L'intelligence artificielle est là depuis longtemps

L'édito de la rédactrice en chef Anne-Friederike Heinrich, paru dans Werbewoche 10/17 du 2 juin 2017.

editorial-9-2017

Les gémissements sur la disruption numérique s'estompent à peine que l'intelligence artificielle est sur toutes les lèvres. Même avant la remise du prix du "publicitaire de l'année" 2017 au "X-tra" de Zurich, les discussions sur ce thème ont été chaudes. Politiciens, directeurs marketing et publicitaires, défenseurs des consommateurs et animateurs, tous étaient d'accord pour dire qu'en matière d'IA, les choses bougent déjà - mais qu'il faudra encore attendre longtemps avant que l'intelligence artificielle ne prenne le pas sur la communication dans le secteur de la communication. Est-ce vraiment vrai ?

Non, l'intelligence artificielle est loin d'être une musique d'avenir : selon une étude, 60,5 millions d'Américains parlent déjà régulièrement avec Alexa, Siri & Co, soit près d'un cinquième de la population américaine totale. Ce sont surtout les 25-34 ans qui se transforment rapidement en heavy users. Il ne faudra pas longtemps avant que l'Apple-TV avec Siri ne fonctionne également en Suisse et que les voitures autopilotées ne fassent plus la une des journaux. Le Los Angeles Times confie une partie de ses actualités à des robots ; ils produisent des informations sur des sujets d'actualité bien plus rapidement qu'un rédacteur - et ne demandent en outre aucun honoraire. Les premières agences utilisent l'IA et les réseaux neuronaux pour vérifier en quelques secondes quels slogans ou images ont particulièrement bien fonctionné auprès de quel groupe cible, et en déduire de nouvelles campagnes. Les assurances suisses évaluent les sinistres avec l'IA, les programmes d'IA effectuent des diagnostics de cancer en quelques secondes et recommandent des thérapies selon les dernières recherches. Alors qu'il y a cinq ans, on s'agaçait encore de devoir "remplir le caddie, tout mettre sur la bande et le remettre dans le caddie", on tient aujourd'hui soi-même le scanner, qui n'est lui aussi qu'un appareil de transition : Amazon ouvre un magasin d'alimentation dans lequel on se connecte et se déconnecte avec son smartphone. Le caddie enregistre ce que l'on achète et ce que l'on remet en rayon. Le prix d'achat est automatiquement débité.

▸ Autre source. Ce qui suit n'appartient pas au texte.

(** A facade derived with the field [app: x] writes it with each record;
    the facade it was derived from does not. *)
Example WithFields_attaches :
  ∃ σ ev ev',
    (z ← New plain_os []; WithFields z [AString "app"; AString "x"]) empty_heap
    = Ret (1, σ) ∧
    Info 1 "m" [] σ = Ret ({| written := Some ev; ended := Returns |}, σ) ∧
    zerolog.ev_context ev = [{["app" := AString "x"]}] ∧
    Info 0 "m" [] σ = Ret ({| written := Some ev'; ended := Returns |}, σ) ∧
    zerolog.ev_context ev' = [].
Proof. eexists _, _, _. split_and!; vm_compute; reflexivity. Qed.

(** On a console pipeline the same emit call renders with colours or
    without, by the [NO_COLOR] of the moment of the write. *)
Example emit_reads_NO_COLOR :
  ∃ r ev,
    observe plain_os 0 (CallInfo "m" []) console_heap
    = Ret ((r, Some {| record := ev; coloured := true |}), console_heap) ∧
    observe no_color_os 0 (CallInfo "m" []) console_heap
    = Ret ((r, Some {| record := ev; coloured := false |}), console_heap).
Proof. eexists _, _. split; vm_compute; reflexivity. Qed.

(** The format is matched after lower-casing. *)
Example createWriter_upper_case :
  createWriter plain_os "JSON" Stdout RFC3339 = (Some Stdout, None).
Proof. reflexivity. Qed.

(** *** Witnesses *)

Lemma SetLevel_spec_witness :
  objs sample_heap !! 0 = Some sample_facade ∧
  SetLevel 0 "bogus" sample_heap = Ret (Some ErrInvalidLogLevel, sample_heap) ∧
  ∃ σ' o' quiet loud,
    SetLevel 0 "WARN" sample_heap = Ret (None, σ') ∧
    objs σ' !! 0 = Some o' ∧
    zerolog.level (logger o') = zerolog.WarnLevel ∧
    Info 0 "m" [] σ' = Ret (quiet, σ') ∧ written quiet = None ∧
    Warn 0 "m" [] σ' = Ret (loud, σ') ∧ is_Some (written loud).
Proof.
  assert (Hz : objs sample_heap !! 0 = Some sample_facade) by reflexivity.
  split; [exact Hz|]. split.
  - destruct (SetLevel_spec 0 "bogus" sample_heap sample_facade Hz)
      as (r & σ' & Hrun & Herr & Hsame & _).
    rewrite Hrun. rewrite (Hsame eq_refl). rewrite (proj2 Herr eq_refl).
    reflexivity.
  - destruct (SetLevel_spec 0 "WARN" sample_heap sample_facade Hz)
      as (r & σ' & Hrun & _ & _ & Hok & _).
    assert (Hparse : ParseLevel (ToLower "WARN") = Some zerolog.WarnLevel)
      by reflexivity.
    destruct (Hok zerolog.WarnLevel Hparse)
      as (-> & _ & o' & Ho' & Hlevel & _ & _ & _ & _ & Hgate).
    destruct (Hgate zerolog.InfoLevel Returns None "m" []) as (quiet & Hq & _ & Hqw).
    destruct (Hgate zerolog.WarnLevel Returns None "m" []) as (loud & Hl & _ & Hlw).
    exists σ', o', quiet, loud. split_and!; try done.
    + destruct (written quiet) as [ev|] eqn:Hev; [|done].
      assert (zerolog.WarnLevel ≤ zerolog.InfoLevel)%Z as Hle
        by (apply Hqw; eauto).
      vm_compute in Hle. by destruct Hle.
    + apply Hlw. vm_compute. discriminate.
Defined.

Lemma SetLogFormat_spec_witness :
  objs sample_heap !! 0 = Some sample_facade ∧
  cfgs sample_heap !! cfg sample_facade = Some defaults ∧
  SetLogFormat plain_os 0 "yaml" sample_heap
  = Ret (Some ErrInvalidLogFormat, sample_heap).
Proof.
  assert (Hz : objs sample_heap !! 0 = Some sample_facade) by reflexivity.
  assert (Hc : cfgs sample_heap !! cfg sample_facade = Some defaults) by reflexivity.
  split; [exact Hz|]. split; [exact Hc|].
  apply (SetLogFormat_spec plain_os 0 "yaml" sample_heap sample_facade defaults Hz Hc).
  vm_compute. discriminate.
Defined.

Lemma SetLogFormat_frame_witness :
  SetLogFormat plain_os 0 "console" derived_heap = Ret (None, console_heap) ∧
  objs console_heap !! 1 = objs derived_heap !! 1 ∧
  config_of derived_heap 1 = Some defaults ∧
  config_of console_heap 1 = Some console_config.
Proof.
  assert (Hz : objs derived_heap !! 0 = Some sample_facade) by reflexivity.
  assert (Hc : cfgs derived_heap !! cfg sample_facade = Some defaults) by reflexivity.
  assert (Hrun : SetLogFormat plain_os 0 "console" derived_heap
                 = Ret (None, console_heap)) by reflexivity.
  split; [exact Hrun|].
  destruct (SetLogFormat_frame plain_os 0 "console" derived_heap console_heap
              sample_facade defaults Hz Hc Hrun)
    as (Hobjs & _ & _ & Hshare & _).
  split; [apply Hobjs; discriminate|]. split; [reflexivity|].
  apply (Hshare 1 derived_facade); reflexivity.
Defined.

Vous pouvez trouver cette évolution rapide formidable ou menaçante, cela n'a finalement aucune importance. Le fait est qu'elle est inéluctable et que nous devrons nous habituer à partager une partie de nos données personnelles. Des systèmes intelligents nous déchargent d'activités (pas si intelligentes) et nous offrent en échange du temps - qui est devenu vraiment rare et que nous pouvons alors utiliser pour une véritable créativité. Ou pour se régénérer.

Il en a été de même lors de l'industrialisation : tout à coup, des machines ont effectué des travaux physiquement très pénibles et monotones, les hommes en ont été libérés. Celui qui s'est rapidement adapté à cette évolution s'est rapidement retrouvé à un travail plus valorisant. Ceux qui ont refusé ont perdu - souvent pas seulement leur travail. Il en sera de même avec cette révolution. Réjouissons-nous que l'IA puisse nous décharger de tâches fastidieuses telles que les achats, le passage en revue de campagnes déjà existantes ou la rédaction de brèves. Nous pourrons alors nous occuper de recherches complexes, de reportages captivants et de campagnes choc ; nous pourrons réfléchir à ce que notre destinataire veut lire ou entendre demain, à la publicité qu'il veut voir - et lui proposer au bon moment exactement ce qu'il aurait de toute façon cherché dans la minute suivante. De manière quasi prédictive, personnalisée et très pertinente.

Pour cela, nous devons abandonner notre peur très humaine de ce qui nous attend, ainsi que notre panique face à la perte de contrôle de nos données personnelles. Est-ce que cela menace vraiment notre autonomie si l'on enregistre quelque part que je préfère manger de la baguette avec de la viande des Grisons plutôt qu'avec du thon ? Ou est-ce un super service si plus personne ne m'embête avec des sandwichs au thon ? Décidez vous-même. Personnellement, cela me dérange moins qu'un programme de calcul intelligent sache l'affaire de la baguette à mon sujet que si mon voisin étudie mon linge dans le sèche-linge. Et ce dernier n'est même pas intelligent.